Arturo Ui, gangster racketteur fait la pluie et le beau temps à Chicago. Laurent Stocker est invraisemblable dans le rôle de cette marionnette agitée et dangereuse. Quel travail ! Il se déplace sur le plateau tel un automate qui s’agite – bourré de tics. On pense bien sûr à Chaplin dans Le Dictateur qui l’a beaucoup inspiré. Il est ébouriffant comme le reste de la troupe.
Certaines scènes sont de purs moments burlesques comme celle avec Michel Vuillermoz en comédien qui apprend à Arturo Ui à marcher. On se tord de rire. Si la mise en scène est parfois un peu datée et systématique – avec cette immense toile d’araignée (pas très belle) qui monte et descend, Katharina Thalbach insuffle du rythme, c’est la grande force de ce spectacle.
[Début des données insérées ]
(* ===== verification/ReplayEnd.v ===== *)
(** * The end of the simulation, and barriers

    When the replay asks the simulator to stop, over the steps of the
    transition system; and what a barrier event does to the threads that take
    part in the barrier. *)

From S2P Require Import Prelude.
From S2P Require Import StaticDeque.
From S2P Require Import STEvent.
From S2P Require Import CString.
From S2P Require Import Requests.
From S2P Require Import TraceParser.
From S2P Require Import TriggerTime.
From S2P Require Import SubEvents.
From S2P Require Import ReplayState.
From S2P Require Import Replay.
From S2P Require Import ReplayInv.
From S2P Require Import ReplaySafe.
From S2P Require Import ReplayHandlers.
From S2P Require Import ReplaySystem.
From S2P Require Import ReplayFrame.
From S2P Require Import ReplaySchedule.
From S2P Require Import ReplayEffects.
Import STEvent CString Requests TraceParser TriggerTime SubEvents ReplayState Replay
  ReplayInv ReplaySafe ReplayHandlers ReplaySystem ReplayFrame ReplaySchedule ReplayEffects.

Module ReplayEnd.

(** ** Completion *)
Definition all_replayed (n : Z) (s : state) : Prop :=
  forall t, 0 <= t < n -> vget (skeleton s) t = Ok [].

Definition ending (s : state) : bool * bool := (s.(stopped), s.(exit_requested)).

Section ending.
Context (P : Params) (cfg : RubyCfg) (rand : nat -> Z) (accept : nat -> bool).

Lemma all_queues_empty_Ok ts b s s' :
  queues_wf s -> all_queues_empty ts s = Ok (b, s') ->
  s' = s /\ (b = true <-> forall t, t ∈ ts -> vget (skeleton s) t = Ok []).
Proof.
  intros W. revert b. induction ts as [|t ts IH]; intros b H; cbn [all_queues_empty] in H.
  - apply mret_Ok in H as [-> ->]. split; [done|]. split; [|done].
    intros _ t Ht. by apply elem_of_nil in Ht.
  - apply M_bind_Ok in H as (e & s1 & (-> & q & Hq & ->)%queue_empty_Ok & H); [|done].
    pose proof (skeleton_vget s t q Hq) as Hsk. case_bool_decide as Ha.
    + destruct (IH b H) as [-> Hb]. split; [done|]. rewrite Hb. rewrite Ha in Hsk.
      setoid_rewrite elem_of_cons. naive_solver.
    + apply mret_Ok in H as [-> ->]. split; [done|]. split; [done|]. intros Hall.
      rewrite Hall in Hsk by by left. injection Hsk as Hsk. symmetry in Hsk.
      by apply fmap_nil_inv in Hsk.
Qed.

Lemma checkCompletion_Ok u s s' :
  queues_wf s -> s.(exit_requested) = s.(stopped) -> checkCompletion P s = Ok (u, s') ->
  s'.(exit_requested) = s'.(stopped) /\ s'.(eventMap) = s.(eventMap) /\
  (s'.(exit_requested) = true <->
     s.(exit_requested) = true \/ all_replayed P.(num_threads) s).
Proof.
  intros W Hst H.
  assert (s'.(eventMap) = s.(eventMap)) as Hem by (eapply keeps_use; [|exact H]; keeps).
  unfold checkCompletion in H.
  apply M_bind_Ok in H as (b & s1 & (-> & Hb)%all_queues_empty_Ok & H); [|done].
  apply M_bind_Ok in H as (st & s1 & [-> ->]%gets_Ok & H).
  assert (b = true <-> all_replayed P.(num_threads) s) as Hall.
  { rewrite Hb. unfold all_replayed. by setoid_rewrite elem_of_upto. }
  rewrite <- Hall. destruct b; cbn [andb when] in H.
  - destruct (stopped s) eqn:E; cbn [negb when] in H.
    + apply mret_Ok in H as [_ ->]. rewrite Hst, E. naive_solver.
    + apply M_bind_Ok in H as (? & s1 & _ & H). apply M_bind_Ok in H as (? & s2 & _ & H).
      apply modify_Ok in H as ->. naive_solver.
  - apply mret_Ok in H as [_ ->]. rewrite Hst. naive_solver.
Qed.

(** [wakeup()] ends the simulation when nothing is left to replay. *)
Lemma wakeup_master_Ok u s s' :
  queues_wf s' -> s.(exit_requested) = s.(stopped) ->
  wakeup_master P cfg rand s = Ok (u, s') ->
  s'.(exit_requested) = s'.(stopped) /\
  (s'.(exit_requested) = true <->
     s.(exit_requested) = true \/ all_replayed P.(num_threads) s').
Proof.
  intros W Hst H. unfold wakeup_master in H.
  apply M_bind_Ok in H as (? & s1 & H1 & H). apply M_bind_Ok in H as (? & s2 & H2 & H).
  apply M_bind_Ok in H as (? & s3 & H3 & H). rewrite gets_run in H.
  assert (ending s2 = ending s) as Hend.
  { etrans; [eapply keeps_use; [|exact H2]; keeps|]. eapply keeps_use; [|exact H1]; keeps. }
  assert (ending s' = ending s3) as Hend' by (eapply keeps_use; [|exact H]; keeps).
  assert (s'.(eventMap) = s3.(eventMap)) as Hem by (eapply keeps_use; [|exact H]; keeps).
  assert (s3.(eventMap) = s2.(eventMap)) as Hem3 by (eapply keeps_use; [|exact H3]; keeps).
  unfold ending in Hend, Hend'. injection Hend as Hs2 He2. injection Hend' as Hs' He'.
  destruct (eventMap_eq s' s2 ltac:(congruence) W) as [W2 Hsk].
  destruct (checkCompletion_Ok _ s2 s3 W2 ltac:(congruence) H3) as (Hst3 & _ & Hex).
  split; [congruence|]. rewrite He', Hex, He2. unfold all_replayed. by rewrite Hsk.
Qed.

Lemma step_ending s l s' :
  queues_wf s' -> s.(exit_requested) = s.(stopped) ->
  step P cfg rand accept s l (Ok (tt, s')) ->
  s'.(exit_requested) = s'.(stopped) /\
  (s.(exit_requested) = false ->
   s'.(exit_requested) = true <-> l = Master /\ all_replayed P.(num_threads) s').
Proof.
  intros W Hst H.
  assert (ending s' = ending s -> l <> Master ->
    s'.(exit_requested) = s'.(stopped) /\
    (s.(exit_requested) = false ->
     s'.(exit_requested) = true <-> l = Master /\ all_replayed P.(num_threads) s')) as Hsame.
  { unfold ending. intros [= Hs He] Hl. rewrite Hs, He. split; [done|].
    intros ->. split; [done|]. by intros [? _]. }
  inversion H as [t| Hs Hl Hr | p Hc Hl Hr | p Haw Hl Hr]; subst.
  - by apply Hsame.
  - apply wakeup_master_Ok in Hr as [Hst' Hex]; [|done|done]. split; [done|].
    intros He. rewrite Hex. cbn. rewrite He. intuition discriminate.
  - apply Hsame; [|done].
    etrans; [eapply (keeps_use ending); [|exact Hr]; keeps|]. done.
  - apply Hsame; [|done]. eapply (keeps_use ending); [|exact Hr]. keeps.
Qed.

Section runs.
Context (mem : ObjectMemory) (files : list (option (list str))).
Context (pthread_file : option (list str)) (POK : params_ok P) (G : mem.(held_count) <= 0).
Abbreviation reach := (reachable P cfg rand accept mem files pthread_file).

Lemma init_ending s :
  init P cfg files pthread_file (constructed mem) = Ok (tt, s) ->
  s.(exit_requested) = s.(stopped).
Proof.
  intros H.
  assert (s.(exit_requested) = false) as ->.
  { eapply (keeps_use exit_requested) in H; [exact H|].
    unfold init, allocate_queues, initStats, initSigilFilePointers, initialThreadMapping,
      generateEventQueue, readEventFile. keeps. }
  symmetry. unfold init in H. inv_run.
  transitivity (stopped x34); [|unfold initStats in H16; by apply modify_Ok in H16 as ->].
  etrans; [eapply keeps_use; [|exact H20]; unfold generateEventQueue, readEventFile; keeps|].
  etrans; [eapply keeps_use; [|exact H19]; unfold initialThreadMapping; keeps|].
  etrans; [eapply keeps_use; [|exact H18]; keeps|].
  eapply keeps_use; [|exact H17]; unfold initSigilFilePointers; keeps.
Qed.

Lemma reachable_step_wf s l s' :
  reach s -> s.(exit_requested) = false -> step P cfg rand accept s l (Ok (tt, s')) ->
  queues_wf s'.
Proof.
  intros Hr He Hs. eapply INV_queues_wf.
  apply (reachable_INV P cfg rand accept mem files pthread_file POK s' G). by eapply reach_step.
Qed.

Lemma reachable_ending s : reach s -> s.(exit_requested) = s.(stopped).
Proof.
  induction 1 as [s Hi|s l s' Hr IH He Hs]; [by apply init_ending|].
  by apply (step_ending s l s'); [eapply reachable_step_wf|..].
Qed.
End runs.
End ending.

(** C9: the replay asks the simulator to stop exactly when the master event
    runs and finds every thread's queue empty: it does not stop with events
    left to replay, and a master event that finds none left stops it. *)
Theorem stops_when_replayed P cfg rand accept mem files pthread_file s l s' :
  params_ok P -> mem.(held_count) <= 0 ->
  reachable P cfg rand accept mem files pthread_file s ->
  s.(exit_requested) = false -> step P cfg rand accept s l (Ok (tt, s')) ->
  s'.(exit_requested) = true <-> l = Master /\ all_replayed P.(num_threads) s'.
Proof.
  intros POK Hg Hr He Hs.
  eapply (step_ending P cfg rand accept s l s'); [by eapply reachable_step_wf| |done|done].
  by eapply reachable_ending.
Qed.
La troupe court partout et joue en permanence sur un plateau incliné à 40% (représentant un détail d’un plan des rues de Chicago). Les comédiens sortent lessivés comme lors une grande compétition sportive. C’est du théâtre populaire, comme on en faisait autrefois, ce n’est pas déplaisant, mais on a connu ces derniers temps un peu plus d’audace dans les productions de la Comédie-Française pour oser faire un peu la fine bouche cette fois-ci.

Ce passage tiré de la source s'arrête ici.